Na madrugada
de três de Agosto de 2012, estacionei o ‘meu’ carro (onde é que o bolinhas
cinzento andará por estes dias...) próximo do aeroporto Sá Carneiro. A E
esperava-me. Ainda não eram cinco da manhã!, mas a minha querida amiga fazia
questão de me abraçar e de me desejar boa sorte antes de eu embarcar numa
viagem, quase, sem retorno. O duplo sentido literal e metafórico aplica-se na
perfeição. O ‘quase’ no sentido metafórico é um excesso.
“Difícil de
dizer que é sem sentido
para um
homem que sabe que um sentido
viria a
mudar tudo” (Lars Forsell).
Aterrei em
Pune, no centro de meditação do Osho, ao fim da manhã do dia quatro de Agosto.
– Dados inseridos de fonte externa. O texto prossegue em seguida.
(** One skeleton after the other. *)
Fixpoint andthen (a b : skeleton) : skeleton :=
  match a with
  | Done => b
  | Acquire m l k => Acquire m l (andthen k b)
  | Release l k => Release l (andthen k b)
  | Branch a1 a2 => Branch (andthen a1 b) (andthen a2 b)
  end.

(** What is done while a guard lives. *)
Definition holding (m : mode) (l : lock) (body : skeleton) : skeleton :=
  Acquire m l (andthen body (Release l Done)).

Definition brief (m : mode) (l : lock) : skeleton := holding m l Done.

Declare Scope skeleton_scope.
Notation "a +> b" := (andthen a b) (at level 60, right associativity) : skeleton_scope.
Open Scope skeleton_scope.

(** * The operations *)

Module Skel.

(** supervisor/kernel.rs *)
Definition refresh_health : skeleton := brief Shared LChildren +> brief Exclusive LHealth.

Definition register : skeleton := brief Exclusive LChildren +> refresh_health.

Definition handle_failure : skeleton := brief Exclusive LChildren.

(** An unknown process or a refused transition ends the update, and so does a
    failure over the limit. *)
Definition update_state : skeleton :=
  brief Exclusive LChildren
  +> Branch Done (Branch (handle_failure +> Branch Done refresh_health) refresh_health).

Definition health : skeleton := refresh_health +> brief Shared LHealth.

Definition all_healthy : skeleton := brief Shared LChildren.

(** store/engine.rs *)
Definition checkpoint : skeleton :=
  holding Exclusive LConn
    (Branch Done (brief Exclusive LWriteCount +> brief Exclusive LLastCheckpoint)).

Definition maybe_checkpoint : skeleton :=
  brief Exclusive LWriteCount +> brief Exclusive LLastCheckpoint +> Branch checkpoint Done.

Definition record_write : skeleton := brief Exclusive LWriteCount.

(** [put] and [delete]. *)
Definition put : skeleton :=
  brief Exclusive LConn +> Branch Done (record_write +> maybe_checkpoint).

(** [get], [list_keys] and [exists]. *)
Definition read : skeleton := brief Exclusive LConn.

(** A transaction from its beginning to the end of its guard; its own
    operations use the guard. *)
Definition transaction : skeleton := brief Exclusive LConn.

(** supervisor/handler.rs *)
Definition handle_task_progress : skeleton := Branch Done (brief Shared LRegistry).

Definition handle_task_complete : skeleton := Branch Done (brief Exclusive LRegistry).

(** The read of the pressure in [check_admission]; the counters are atomics. *)
Definition handle_task_submit : skeleton := Branch Done (brief Shared LPressure).

Definition meta_cycle_complete : skeleton :=
  holding Exclusive LStore
    (Branch Done (put +> Branch Done (put +> Branch Done (Branch put Done)))).

Definition route : skeleton :=
  Branch Done (Branch meta_cycle_complete (brief Shared LRegistry)).

Definition handle_loop_trigger : skeleton :=
  Branch Done (health +> Branch Done route).

Definition handle_task_cancel : skeleton := Branch Done handle_loop_trigger.

Definition registry_register : skeleton := brief Exclusive LRegistry.

(** governor/governor.rs, hardware/probe.rs and the health loop of main.rs *)
Definition update_pressure : skeleton := brief Exclusive LPressure.

Definition probe_system : skeleton := brief Exclusive LProbe.

Definition health_tick : skeleton :=
  probe_system +> update_pressure +> health +> all_healthy.

(** dag/executor.rs and dag/runtime.rs: a tick with its two guards, and the test
    of [run] after it. *)
Definition execute_tick : skeleton :=
  brief Exclusive LGraph +> Branch Done (brief Exclusive LGraph).

Definition run_iteration : skeleton := execute_tick +> brief Shared LGraph.

Definition runtime_change : skeleton := brief Exclusive LGraph.

Definition runtime_stats : skeleton := brief Shared LGraph.

(** scheduler/allocator.rs: every method. *)
Definition allocator : skeleton := brief Exclusive LAllocator.

End Skel.

(** What the tasks of the program run. *)
Inductive operation :=
| OpRegister | OpUpdateState | OpHealth | OpAllHealthy
| OpPut | OpRead | OpCheckpoint | OpTransaction
| OpProgress | OpComplete | OpSubmit | OpTrigger | OpCancel | OpTaskRegister
| OpHealthTick | OpRunIteration | OpGraphChange | OpGraphStats | OpAllocator.

Definition skeleton_of (o : operation) : skeleton :=
  match o with
  | OpRegister => Skel.register
  | OpUpdateState => Skel.update_state
  | OpHealth => Skel.health
  | OpAllHealthy => Skel.all_healthy
  | OpPut => Skel.put
  | OpRead => Skel.read
  | OpCheckpoint => Skel.checkpoint
  | OpTransaction => Skel.transaction
  | OpProgress => Skel.handle_task_progress
  | OpComplete => Skel.handle_task_complete
  | OpSubmit => Skel.handle_task_submit
  | OpTrigger => Skel.handle_loop_trigger
  | OpCancel => Skel.handle_task_cancel
  | OpTaskRegister => Skel.registry_register
  | OpHealthTick => Skel.health_tick
  | OpRunIteration => Skel.run_iteration
  | OpGraphChange => Skel.runtime_change
  | OpGraphStats => Skel.runtime_stats
  | OpAllocator => Skel.allocator
  end.

(** * Tasks *)

(** The locks a task holds, and what it has left to do. *)
Record task := mkTask { t_held : list (mode * lock); t_left : skeleton }.

(** A task that runs some operations one after the other. *)
Definition task_of (ops : list operation) : task :=
  mkTask [] (foldr (fun o k => skeleton_of o +> k) Done ops).

(** The next thing the task does is to lock [l] exclusively. *)
Definition waiting_writer (l : lock) (t : task) : bool :=
  match t_left t with Acquire Exclusive l' _ => bool_decide (l' = l) | _ => false end.

(** The task keeps others from the lock: it holds it, or, when [queue] says that
    readers stand behind every writer that waits, it is such a writer. *)
Definition in_the_way (queue : bool) (m : mode) (l : lock) (t : task) : Prop :=
  match m with
  | Exclusive => l ∈ (t_held t).*2
  | Shared => (Exclusive, l) ∈ t_held t \/ queue && waiting_writer l t = true
  end.

#[export] Instance in_the_way_dec queue m l t : Decision (in_the_way queue m l t).
Proof. destruct m; simpl; apply _. Defined.

Definition free (queue : bool) (m : mode) (l : lock) (ts : list task) : Prop :=
  Forall (fun t => ~ in_the_way queue m l t) ts.

(** The guard of [l] is dropped. *)
Fixpoint drop_guard (l : lock) (held : list (mode * lock)) : list (mode * lock) :=
  match held with
  | [] => []
  | (m, l') :: held => if bool_decide (l' = l) then held else (m, l') :: drop_guard l held
  end.

Inductive step (queue : bool) : list task -> list task -> Prop :=
| step_acquire ts i held m l k :
    ts !! i = Some (mkTask held (Acquire m l k)) -> free queue m l ts ->
    step queue ts (<[i := mkTask ((m, l) :: held) k]> ts)
| step_release ts i held l k :
    ts !! i = Some (mkTask held (Release l k)) -> l ∈ held.*2 ->
    step queue ts (<[i := mkTask (drop_guard l held) k]> ts)
| step_left ts i held a b :
    ts !! i = Some (mkTask held (Branch a b)) -> step queue ts (<[i := mkTask held a]> ts)
| step_right ts i held a b :
    ts !! i = Some (mkTask held (Branch a b)) -> step queue ts (<[i := mkTask held b]> ts).

Definition finished (t : task) : Prop := t = mkTask [] Done.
As condições do ashram contrastavam
irrevogavelmente com as ruas do centro da cidade. A limpeza asséptica era
assegurada por funcionários incansáveis que se revezavam continuamente sem que
o seu olhar negro se cruzasse com o dos meditadores – seriam eles 'intocáveis'?
O crepúsculo
sorriu e depois de um curto passeio de reconhecimento pela cidade entrava na
cápsula sem chave. Um trânsito infernal, muitos narizes tapados e protegidos da
poluição que também escorria pelo meu. As pernas e braços esquálidos de muitos
transeuntes eram uma amostra de uma cidade indiana, da qual tenho somente laivos
de percepção – as saídas do ashram
eram curtas e rápidas.
Ao início da
noite fui jantar ao Zorbha Bar – o restaurante do resort com uma esplanada virada para a piscina. Como eu, muita
gente a chegar. Não como eu, gente a despedir-se. Raman – um actor de Bollywood
– sentou-se na mesma mesa que eu. Terminava
as suas férias meditativas. Sentia-se renovado, (re)preenchido de amor e
compaixão pelas semanas anteriores. O seu rosto, magnificamente esculpido,
transbordava a beleza serena de um artista desconhecido, num sorriso muito
branco e jovial. Regressaria a casa, em Mumbai, na manhã seguinte. Convidou-me
a conhecer a sua cidade – oferecia um dos quatro quartos de sua casa. A fadiga
e o jet lag não me impediram de
acolher as palavras ternas e amáveis do jovem de Bollywood.
Talvez
embriagada pelo ambiente que lentamente se ia entranhando em mim, o ramo do
tempo encurvou-se e arredondou-se. Saíra do Porto, no dia três de Agosto, com a
perspectiva de viver um mês exacto entre a partida e o regresso. Era dia
quatro... Ainda por descobrir o desatino que o jet lag terá provocado no meu calendário interno. Enquanto
conversava com Ramam sobre a possibilidade de passar um dia em Mumbai,
efectuava contas e concluía, que sim senhor, uma vez que a minha estadia
terminaria no dia três, ainda teria uma noite para usufruir e daquela cidade,
essa, sim, realmente indiana.
A proporção
do silêncio ensaiado nos sete de vinte e um dias do programa Mystic Rose – aquele em que estava incluída
e que integrava igualmente sete dias de riso e de choro (a partilha fica para
um dia destes) – desmantelou camadas arcaicas das quase quatro décadas vividas.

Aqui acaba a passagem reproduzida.